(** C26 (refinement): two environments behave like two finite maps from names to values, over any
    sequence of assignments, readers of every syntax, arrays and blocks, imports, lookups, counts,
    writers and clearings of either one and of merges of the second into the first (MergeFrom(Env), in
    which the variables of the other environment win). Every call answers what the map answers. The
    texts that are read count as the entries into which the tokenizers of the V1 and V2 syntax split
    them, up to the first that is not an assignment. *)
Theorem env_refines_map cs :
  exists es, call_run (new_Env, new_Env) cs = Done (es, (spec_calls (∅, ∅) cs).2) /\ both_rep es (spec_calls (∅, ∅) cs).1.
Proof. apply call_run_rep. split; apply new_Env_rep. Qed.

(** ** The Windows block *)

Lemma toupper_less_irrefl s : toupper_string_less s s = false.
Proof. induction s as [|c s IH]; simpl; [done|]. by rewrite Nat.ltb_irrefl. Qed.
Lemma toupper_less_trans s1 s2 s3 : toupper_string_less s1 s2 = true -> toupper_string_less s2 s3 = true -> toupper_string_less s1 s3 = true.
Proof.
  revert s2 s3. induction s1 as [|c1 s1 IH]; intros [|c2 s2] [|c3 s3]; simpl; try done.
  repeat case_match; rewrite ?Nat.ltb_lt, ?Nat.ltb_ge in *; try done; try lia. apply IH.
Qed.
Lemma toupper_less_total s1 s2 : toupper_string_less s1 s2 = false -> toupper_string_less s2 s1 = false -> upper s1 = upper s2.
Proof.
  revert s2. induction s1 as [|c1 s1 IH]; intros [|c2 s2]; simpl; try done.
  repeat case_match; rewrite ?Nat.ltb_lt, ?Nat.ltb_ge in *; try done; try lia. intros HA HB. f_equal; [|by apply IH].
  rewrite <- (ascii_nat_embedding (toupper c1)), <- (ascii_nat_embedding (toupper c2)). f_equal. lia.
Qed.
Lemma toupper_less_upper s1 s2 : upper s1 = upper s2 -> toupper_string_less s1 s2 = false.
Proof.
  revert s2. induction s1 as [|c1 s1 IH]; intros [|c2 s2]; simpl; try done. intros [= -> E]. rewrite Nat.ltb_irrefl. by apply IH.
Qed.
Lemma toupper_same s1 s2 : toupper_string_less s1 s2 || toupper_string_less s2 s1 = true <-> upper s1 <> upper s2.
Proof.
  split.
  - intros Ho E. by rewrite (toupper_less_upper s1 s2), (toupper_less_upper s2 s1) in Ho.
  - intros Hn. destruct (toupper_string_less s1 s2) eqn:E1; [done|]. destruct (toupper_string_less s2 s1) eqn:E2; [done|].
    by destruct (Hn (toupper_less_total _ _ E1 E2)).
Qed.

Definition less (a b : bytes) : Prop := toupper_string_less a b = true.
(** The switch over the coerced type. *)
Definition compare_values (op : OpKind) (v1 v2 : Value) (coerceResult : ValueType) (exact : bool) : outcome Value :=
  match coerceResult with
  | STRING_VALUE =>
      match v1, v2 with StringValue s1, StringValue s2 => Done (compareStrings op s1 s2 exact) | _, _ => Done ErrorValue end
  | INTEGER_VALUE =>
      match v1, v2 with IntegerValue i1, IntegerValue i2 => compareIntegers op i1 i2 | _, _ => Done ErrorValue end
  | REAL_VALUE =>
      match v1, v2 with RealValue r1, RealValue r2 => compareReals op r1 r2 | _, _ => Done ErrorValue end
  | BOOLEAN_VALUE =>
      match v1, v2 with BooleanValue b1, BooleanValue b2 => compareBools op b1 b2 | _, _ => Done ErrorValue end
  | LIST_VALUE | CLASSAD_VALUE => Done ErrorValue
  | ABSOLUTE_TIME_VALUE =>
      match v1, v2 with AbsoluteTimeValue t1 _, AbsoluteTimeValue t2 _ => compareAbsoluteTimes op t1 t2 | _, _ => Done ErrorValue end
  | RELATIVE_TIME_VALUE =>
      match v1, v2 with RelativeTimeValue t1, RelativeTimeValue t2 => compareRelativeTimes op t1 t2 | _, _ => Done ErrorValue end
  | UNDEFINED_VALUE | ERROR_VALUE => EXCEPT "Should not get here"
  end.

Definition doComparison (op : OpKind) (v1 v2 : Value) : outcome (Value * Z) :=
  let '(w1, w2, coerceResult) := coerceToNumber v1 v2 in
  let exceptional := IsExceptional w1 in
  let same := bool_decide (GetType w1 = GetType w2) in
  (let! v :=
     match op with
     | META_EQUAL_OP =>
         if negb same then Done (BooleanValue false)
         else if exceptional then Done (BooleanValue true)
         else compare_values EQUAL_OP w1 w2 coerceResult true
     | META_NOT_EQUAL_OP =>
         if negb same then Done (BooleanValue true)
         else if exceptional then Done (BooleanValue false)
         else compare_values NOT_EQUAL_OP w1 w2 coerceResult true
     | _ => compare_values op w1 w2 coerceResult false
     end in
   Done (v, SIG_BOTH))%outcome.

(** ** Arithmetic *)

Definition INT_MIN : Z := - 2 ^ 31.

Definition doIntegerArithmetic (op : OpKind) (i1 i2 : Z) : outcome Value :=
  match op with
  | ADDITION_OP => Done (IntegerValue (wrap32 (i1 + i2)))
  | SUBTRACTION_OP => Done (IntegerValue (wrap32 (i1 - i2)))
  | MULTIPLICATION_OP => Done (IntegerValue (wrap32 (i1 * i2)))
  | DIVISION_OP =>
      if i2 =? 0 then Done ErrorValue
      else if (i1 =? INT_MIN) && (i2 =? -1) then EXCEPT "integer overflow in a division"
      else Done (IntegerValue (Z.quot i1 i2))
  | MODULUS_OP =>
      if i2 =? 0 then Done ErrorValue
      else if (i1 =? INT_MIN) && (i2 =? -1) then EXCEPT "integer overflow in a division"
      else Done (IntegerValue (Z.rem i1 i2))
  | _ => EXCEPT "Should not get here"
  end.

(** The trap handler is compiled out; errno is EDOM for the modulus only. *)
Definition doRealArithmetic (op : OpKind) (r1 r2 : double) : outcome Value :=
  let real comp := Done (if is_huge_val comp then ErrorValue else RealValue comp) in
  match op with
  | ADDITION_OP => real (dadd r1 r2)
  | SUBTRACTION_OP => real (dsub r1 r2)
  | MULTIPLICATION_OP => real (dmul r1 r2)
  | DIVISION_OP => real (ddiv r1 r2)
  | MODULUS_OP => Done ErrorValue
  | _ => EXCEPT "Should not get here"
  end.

────────────────

# The problem:
Print, without alteration, only the lines above between the one holding "Theorem env_refines_map cs" and the one holding "revert s2 s3.", inclusive.

# Final answer:
Theorem env_refines_map cs :
  exists es, call_run (new_Env, new_Env) cs = Done (es, (spec_calls (∅, ∅) cs).2) /\ both_rep es (spec_calls (∅, ∅) cs).1.
Proof. apply call_run_rep. split; apply new_Env_rep. Qed.

(** ** The Windows block *)

Lemma toupper_less_irrefl s : toupper_string_less s s = false.
Proof. induction s as [|c s IH]; simpl; [done|]. by rewrite Nat.ltb_irrefl. Qed.
Lemma toupper_less_trans s1 s2 s3 : toupper_string_less s1 s2 = true -> toupper_string_less s2 s3 = true -> toupper_string_less s1 s3 = true.
Proof.
  revert s2 s3. induction s1 as [|c1 s1 IH]; intros [|c2 s2] [|c3 s3]; simpl; try done.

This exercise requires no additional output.